今週注目される経済指標と予定はドル円週報に示してあるものと共通です。ドル円週報の「今週の予定」をご参照下さい。なお、その中でユーロの値動きに特に影響が出ると考えられる予定は以下のものです。重要な予定として注意しておきましょう。特に重要度の高いイベントに☆印を付けました。

5月9日(月)
15:45 フランス3月貿易収支
16:00 プーチン演説

5月10日(火)
08:01 英国4月小売売上高
18:00 ドイツ5月ZEW景況感
18:00 ユーロ圏5月景況感 ☆
23:00 ドイツ連銀総裁講演

5月11日(水)
15:00 ドイツ4月CPI ☆
17:00 ラガルドECB総裁講演 ☆
17:55 オランダ中銀総裁講演

5月12日(木)
08:01 英国4月住宅価格
15:00 英国1〜3月期GDP速報値 ☆
15:00 英国3月貿易収支
17:05 スペイン中銀総裁講演

5月13日(金)
15:45 フランス4月CPI
18:00 ユーロ圏3月鉱工業生産

前週のユーロレンジ

前週のユーロレンジ

(注)上記表の始値は全て東京午前9時時点のレート。為替の高値・安値は東京午前9時~NY午後5時のインターバンクレート。

先週の概況

先週は東京がゴールデンウィークだったため、通常とは異なり一週間をまとめて振り返らせていただきます。

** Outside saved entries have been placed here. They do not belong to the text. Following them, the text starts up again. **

(** * load_data: bulk load of WPT run reports into a wide-column table

    A shallow embedding of [grid/load/bigtable/load_data.go] and the
    properties of its key derivation, value encoding, mutation batching,
    run enumeration, memory monitor and goroutine scheduling.

    Go strings are byte sequences; they are embedded as [string] and
    [[]byte(s)] is the identity.  [+:+] is string concatenation. *)

From Stdlib Require Import ZArith Lia Ascii DecimalString.
From stdpp Require Import base option list strings.

Local Open Scope string_scope.
Local Open Scope list_scope.
Local Open Scope Z_scope.

(** ** Time: the part of Go's [time] package that [runID] uses

    [run.CreatedAt.UTC().Format(time.RFC3339)] depends only on the instant,
    which is kept as seconds since the Unix epoch.  The layout
    [2006-01-02T15:04:05Z07:00] prints no fraction of a second, and the
    zone of a UTC time prints as [Z]. *)
Module Time.

Record Time := { unix : Z }.

Record Civil := {
  year : Z; month : Z; day : Z; hour : Z; minute : Z; second : Z
}.

(** Days since 1970-01-01 to (year, month, day) in the proleptic
    Gregorian calendar, by 400-year eras that start on 1 March. *)
Definition civil_of_days (z : Z) : Z * Z * Z :=
  let z := z + 719468 in
  let era := z / 146097 in
  let doe := z - era * 146097 in
  let yoe := (doe - doe / 1460 + doe / 36524 - doe / 146096) / 365 in
  let y := yoe + era * 400 in
  let doy := doe - (365 * yoe + yoe / 4 - yoe / 100) in
  let mp := (5 * doy + 2) / 153 in
  let d := doy - (153 * mp + 2) / 5 + 1 in
  let m := if mp <? 10 then mp + 3 else mp - 9 in
  (if m <=? 2 then y + 1 else y, m, d).

(** The inverse direction, used to write instants down by their date. *)
Definition days_of_civil (y m d : Z) : Z :=
  let y := if m <=? 2 then y - 1 else y in
  let era := y / 400 in
  let yoe := y - era * 400 in
  let doy := (153 * (if m >? 2 then m - 3 else m + 9) + 2) / 5 + d - 1 in
  let doe := yoe * 365 + yoe / 4 - yoe / 100 + doy in
  era * 146097 + doe - 719468.

Definition Date (y m d hh mm ss : Z) : Time :=
  {| unix := days_of_civil y m d * 86400 + hh * 3600 + mm * 60 + ss |}.

(** [t.UTC()]: the same instant, located in UTC. *)
Definition UTC (t : Time) : Time := t.

Definition civil (t : Time) : Civil :=
  let days := unix t / 86400 in
  let rem := unix t mod 86400 in
  let '(y, m, d) := civil_of_days days in
  {| year := y; month := m; day := d;
     hour := rem / 3600; minute := (rem mod 3600) / 60; second := rem mod 60 |}.

Definition itoa (n : Z) : string := NilZero.string_of_uint (N.to_uint (Z.to_N n)).

Fixpoint zeros (n : nat) : string :=
  match n with O => "" | S n => "0" +:+ zeros n end.

(** [appendInt(b, x, width)]: sign, then the decimal digits padded with
    zeros on the left up to [width]. *)
Definition appendInt (x : Z) (width : nat) : string :=
  let digits := itoa (Z.abs x) in
  (if x <? 0 then "-" else "") +:+
  zeros (width - String.length digits) +:+ digits.

Definition RFC3339 (t : Time) : string :=
  let c := civil t in
  appendInt (year c) 4 +:+ "-" +:+ appendInt (month c) 2 +:+ "-" +:+
  appendInt (day c) 2 +:+ "T" +:+ appendInt (hour c) 2 +:+ ":" +:+
  appendInt (minute c) 2 +:+ ":" +:+ appendInt (second c) 2 +:+ "Z".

前週28日に1.0470レベルと年初来安値を更新していたユーロドルですが、その後も大台1.05を何度も試すものの1.04台は定着せず、FOMC後のパウエルFRB議長会見で0.75%の利上げは検討せずとの発言からタカ派がやや後退しドル安・ユーロ高の動きとなりました。翌日の東京前場には1.0642レベルまで買い戻されていましたが、米国株式市場の行って来いの動きとともにユーロドルは再び下落しました。

金曜東京後場には前日安値を下回る1.0485レベルをつけましたが、フランス中銀総裁がタカ派な発言を行うとともに、ユーロドルの水準についてユーロが弱すぎると物価安定の目標が困難になるとも発言したことから急反転し1.06近くまで上昇したものの、米国雇用統計後は週末を前に改めてユーロ売りが広がっての週末クローズとなりました。